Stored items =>
**********
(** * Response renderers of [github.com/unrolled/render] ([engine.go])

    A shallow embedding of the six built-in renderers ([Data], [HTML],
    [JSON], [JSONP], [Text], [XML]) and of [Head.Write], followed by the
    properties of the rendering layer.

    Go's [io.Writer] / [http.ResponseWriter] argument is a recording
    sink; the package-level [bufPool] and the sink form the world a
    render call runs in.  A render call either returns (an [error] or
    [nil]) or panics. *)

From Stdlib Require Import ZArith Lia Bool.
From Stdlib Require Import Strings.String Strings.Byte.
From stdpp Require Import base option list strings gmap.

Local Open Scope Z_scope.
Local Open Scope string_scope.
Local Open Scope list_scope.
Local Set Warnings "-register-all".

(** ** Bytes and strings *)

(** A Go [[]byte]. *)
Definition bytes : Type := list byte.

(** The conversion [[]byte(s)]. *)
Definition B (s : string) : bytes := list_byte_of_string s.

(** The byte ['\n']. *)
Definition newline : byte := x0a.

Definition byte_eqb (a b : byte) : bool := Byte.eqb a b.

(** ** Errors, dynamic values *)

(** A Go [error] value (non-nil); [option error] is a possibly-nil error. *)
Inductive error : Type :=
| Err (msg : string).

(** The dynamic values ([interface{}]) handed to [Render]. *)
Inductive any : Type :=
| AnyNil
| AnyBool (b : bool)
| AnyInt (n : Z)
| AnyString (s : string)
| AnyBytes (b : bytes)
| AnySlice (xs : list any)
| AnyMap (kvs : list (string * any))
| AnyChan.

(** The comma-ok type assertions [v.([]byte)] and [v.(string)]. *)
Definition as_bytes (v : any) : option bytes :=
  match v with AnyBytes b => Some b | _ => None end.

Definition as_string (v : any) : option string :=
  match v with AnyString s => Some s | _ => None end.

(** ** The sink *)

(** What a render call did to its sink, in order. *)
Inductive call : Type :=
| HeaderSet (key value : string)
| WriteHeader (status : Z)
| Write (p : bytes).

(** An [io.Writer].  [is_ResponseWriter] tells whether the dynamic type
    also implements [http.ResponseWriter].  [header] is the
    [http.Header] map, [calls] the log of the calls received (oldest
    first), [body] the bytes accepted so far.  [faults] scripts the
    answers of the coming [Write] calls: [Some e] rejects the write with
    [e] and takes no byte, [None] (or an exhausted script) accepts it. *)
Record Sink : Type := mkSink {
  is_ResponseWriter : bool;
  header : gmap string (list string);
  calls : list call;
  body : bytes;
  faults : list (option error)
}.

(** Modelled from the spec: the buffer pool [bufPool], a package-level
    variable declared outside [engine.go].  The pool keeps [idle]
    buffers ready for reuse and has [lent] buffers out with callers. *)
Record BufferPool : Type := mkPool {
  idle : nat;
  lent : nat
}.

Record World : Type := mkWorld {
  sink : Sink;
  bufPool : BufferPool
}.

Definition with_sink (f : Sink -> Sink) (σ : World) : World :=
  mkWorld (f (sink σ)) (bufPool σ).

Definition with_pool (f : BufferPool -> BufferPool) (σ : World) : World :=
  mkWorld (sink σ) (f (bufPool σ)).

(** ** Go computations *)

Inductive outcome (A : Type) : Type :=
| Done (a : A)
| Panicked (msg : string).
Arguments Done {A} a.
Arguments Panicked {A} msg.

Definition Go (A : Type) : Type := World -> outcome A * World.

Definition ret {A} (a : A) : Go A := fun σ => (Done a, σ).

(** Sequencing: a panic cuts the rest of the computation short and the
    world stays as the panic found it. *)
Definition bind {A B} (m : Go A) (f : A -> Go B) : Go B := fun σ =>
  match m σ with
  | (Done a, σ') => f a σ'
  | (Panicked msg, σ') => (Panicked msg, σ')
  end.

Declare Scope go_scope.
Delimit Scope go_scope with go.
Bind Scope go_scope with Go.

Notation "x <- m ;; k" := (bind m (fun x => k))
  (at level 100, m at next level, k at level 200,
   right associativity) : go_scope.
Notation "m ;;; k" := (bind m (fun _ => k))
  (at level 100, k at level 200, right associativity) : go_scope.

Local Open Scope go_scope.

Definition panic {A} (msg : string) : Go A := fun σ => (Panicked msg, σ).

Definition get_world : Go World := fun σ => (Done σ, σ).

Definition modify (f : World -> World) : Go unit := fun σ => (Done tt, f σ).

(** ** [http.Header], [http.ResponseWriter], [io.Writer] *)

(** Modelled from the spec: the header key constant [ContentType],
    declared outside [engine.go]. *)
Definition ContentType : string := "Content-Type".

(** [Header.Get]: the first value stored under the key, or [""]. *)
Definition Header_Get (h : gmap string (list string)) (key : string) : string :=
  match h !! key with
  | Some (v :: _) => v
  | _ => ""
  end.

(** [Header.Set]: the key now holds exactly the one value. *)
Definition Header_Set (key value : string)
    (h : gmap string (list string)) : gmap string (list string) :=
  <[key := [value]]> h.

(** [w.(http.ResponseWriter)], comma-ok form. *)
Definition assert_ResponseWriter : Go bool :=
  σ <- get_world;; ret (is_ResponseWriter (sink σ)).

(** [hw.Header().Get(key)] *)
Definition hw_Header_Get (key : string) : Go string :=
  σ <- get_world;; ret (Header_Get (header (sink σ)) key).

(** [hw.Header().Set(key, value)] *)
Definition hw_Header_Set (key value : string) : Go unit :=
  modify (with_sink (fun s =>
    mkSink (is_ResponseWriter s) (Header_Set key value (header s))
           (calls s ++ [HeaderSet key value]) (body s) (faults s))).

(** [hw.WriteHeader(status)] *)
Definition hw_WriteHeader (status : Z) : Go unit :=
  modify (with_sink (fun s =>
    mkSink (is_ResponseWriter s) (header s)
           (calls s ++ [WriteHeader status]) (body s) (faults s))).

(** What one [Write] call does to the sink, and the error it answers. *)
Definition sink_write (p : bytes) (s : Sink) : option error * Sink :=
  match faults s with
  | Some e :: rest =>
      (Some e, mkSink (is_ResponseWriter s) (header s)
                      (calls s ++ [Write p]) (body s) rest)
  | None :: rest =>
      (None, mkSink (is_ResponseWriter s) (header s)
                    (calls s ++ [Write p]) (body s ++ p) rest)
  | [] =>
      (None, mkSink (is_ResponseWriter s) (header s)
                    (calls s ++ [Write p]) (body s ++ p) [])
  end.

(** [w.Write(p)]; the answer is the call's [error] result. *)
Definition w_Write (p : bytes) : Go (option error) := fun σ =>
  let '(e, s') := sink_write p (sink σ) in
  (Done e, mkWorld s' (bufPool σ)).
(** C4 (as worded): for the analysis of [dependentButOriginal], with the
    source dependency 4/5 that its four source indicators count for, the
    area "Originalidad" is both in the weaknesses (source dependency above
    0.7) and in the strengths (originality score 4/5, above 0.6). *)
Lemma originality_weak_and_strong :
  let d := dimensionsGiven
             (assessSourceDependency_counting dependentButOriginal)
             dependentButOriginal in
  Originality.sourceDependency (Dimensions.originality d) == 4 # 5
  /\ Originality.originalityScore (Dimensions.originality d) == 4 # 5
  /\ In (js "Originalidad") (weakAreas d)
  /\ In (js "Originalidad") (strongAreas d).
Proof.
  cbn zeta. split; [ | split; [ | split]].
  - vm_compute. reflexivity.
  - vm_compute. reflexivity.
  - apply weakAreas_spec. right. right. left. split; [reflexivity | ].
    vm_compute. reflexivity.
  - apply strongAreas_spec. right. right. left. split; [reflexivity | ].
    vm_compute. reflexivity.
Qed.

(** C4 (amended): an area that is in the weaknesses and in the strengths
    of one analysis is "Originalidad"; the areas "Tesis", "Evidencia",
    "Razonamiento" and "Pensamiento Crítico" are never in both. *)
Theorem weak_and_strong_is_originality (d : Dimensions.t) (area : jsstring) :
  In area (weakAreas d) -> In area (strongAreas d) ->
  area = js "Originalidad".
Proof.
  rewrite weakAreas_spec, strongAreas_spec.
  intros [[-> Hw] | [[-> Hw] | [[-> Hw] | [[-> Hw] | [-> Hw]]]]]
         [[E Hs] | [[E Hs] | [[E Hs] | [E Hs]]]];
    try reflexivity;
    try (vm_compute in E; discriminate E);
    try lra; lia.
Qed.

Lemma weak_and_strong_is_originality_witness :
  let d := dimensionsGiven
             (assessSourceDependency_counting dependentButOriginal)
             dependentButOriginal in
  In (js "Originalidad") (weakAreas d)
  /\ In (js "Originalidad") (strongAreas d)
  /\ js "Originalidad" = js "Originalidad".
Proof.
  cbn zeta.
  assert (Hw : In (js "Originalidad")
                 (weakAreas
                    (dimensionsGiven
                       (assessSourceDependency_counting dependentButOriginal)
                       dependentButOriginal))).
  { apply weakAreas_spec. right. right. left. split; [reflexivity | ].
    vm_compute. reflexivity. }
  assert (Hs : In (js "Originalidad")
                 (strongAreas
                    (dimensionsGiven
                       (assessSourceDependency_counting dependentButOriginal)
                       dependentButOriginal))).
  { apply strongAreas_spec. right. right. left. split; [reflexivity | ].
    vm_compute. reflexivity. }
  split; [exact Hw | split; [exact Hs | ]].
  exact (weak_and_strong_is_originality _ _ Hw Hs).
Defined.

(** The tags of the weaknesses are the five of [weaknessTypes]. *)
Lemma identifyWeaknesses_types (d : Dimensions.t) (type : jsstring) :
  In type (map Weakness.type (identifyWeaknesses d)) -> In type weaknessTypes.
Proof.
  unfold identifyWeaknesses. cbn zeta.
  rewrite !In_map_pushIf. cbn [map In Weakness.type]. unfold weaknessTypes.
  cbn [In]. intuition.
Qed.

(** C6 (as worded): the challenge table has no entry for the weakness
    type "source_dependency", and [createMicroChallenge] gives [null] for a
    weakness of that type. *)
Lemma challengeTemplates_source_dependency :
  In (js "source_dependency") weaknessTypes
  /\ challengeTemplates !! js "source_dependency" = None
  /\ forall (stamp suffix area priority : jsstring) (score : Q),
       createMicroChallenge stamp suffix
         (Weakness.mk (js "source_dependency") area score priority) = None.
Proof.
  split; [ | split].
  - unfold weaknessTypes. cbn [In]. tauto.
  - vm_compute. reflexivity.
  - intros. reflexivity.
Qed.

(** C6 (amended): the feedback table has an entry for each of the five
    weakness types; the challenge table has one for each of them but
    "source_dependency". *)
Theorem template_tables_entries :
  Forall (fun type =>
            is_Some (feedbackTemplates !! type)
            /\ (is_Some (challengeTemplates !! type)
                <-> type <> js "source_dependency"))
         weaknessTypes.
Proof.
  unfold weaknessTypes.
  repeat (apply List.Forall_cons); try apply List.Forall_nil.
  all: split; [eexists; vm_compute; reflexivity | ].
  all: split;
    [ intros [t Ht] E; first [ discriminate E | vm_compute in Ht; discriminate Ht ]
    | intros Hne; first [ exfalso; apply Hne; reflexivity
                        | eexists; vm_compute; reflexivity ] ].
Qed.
**********
Please print exactly the lines from the one containing "apply Hne; reflexivity" through the last line of the records, both included, and nothing else.

    | intros Hne; first [ exfalso; apply Hne; reflexivity
                        | eexists; vm_compute; reflexivity ] ].
Qed.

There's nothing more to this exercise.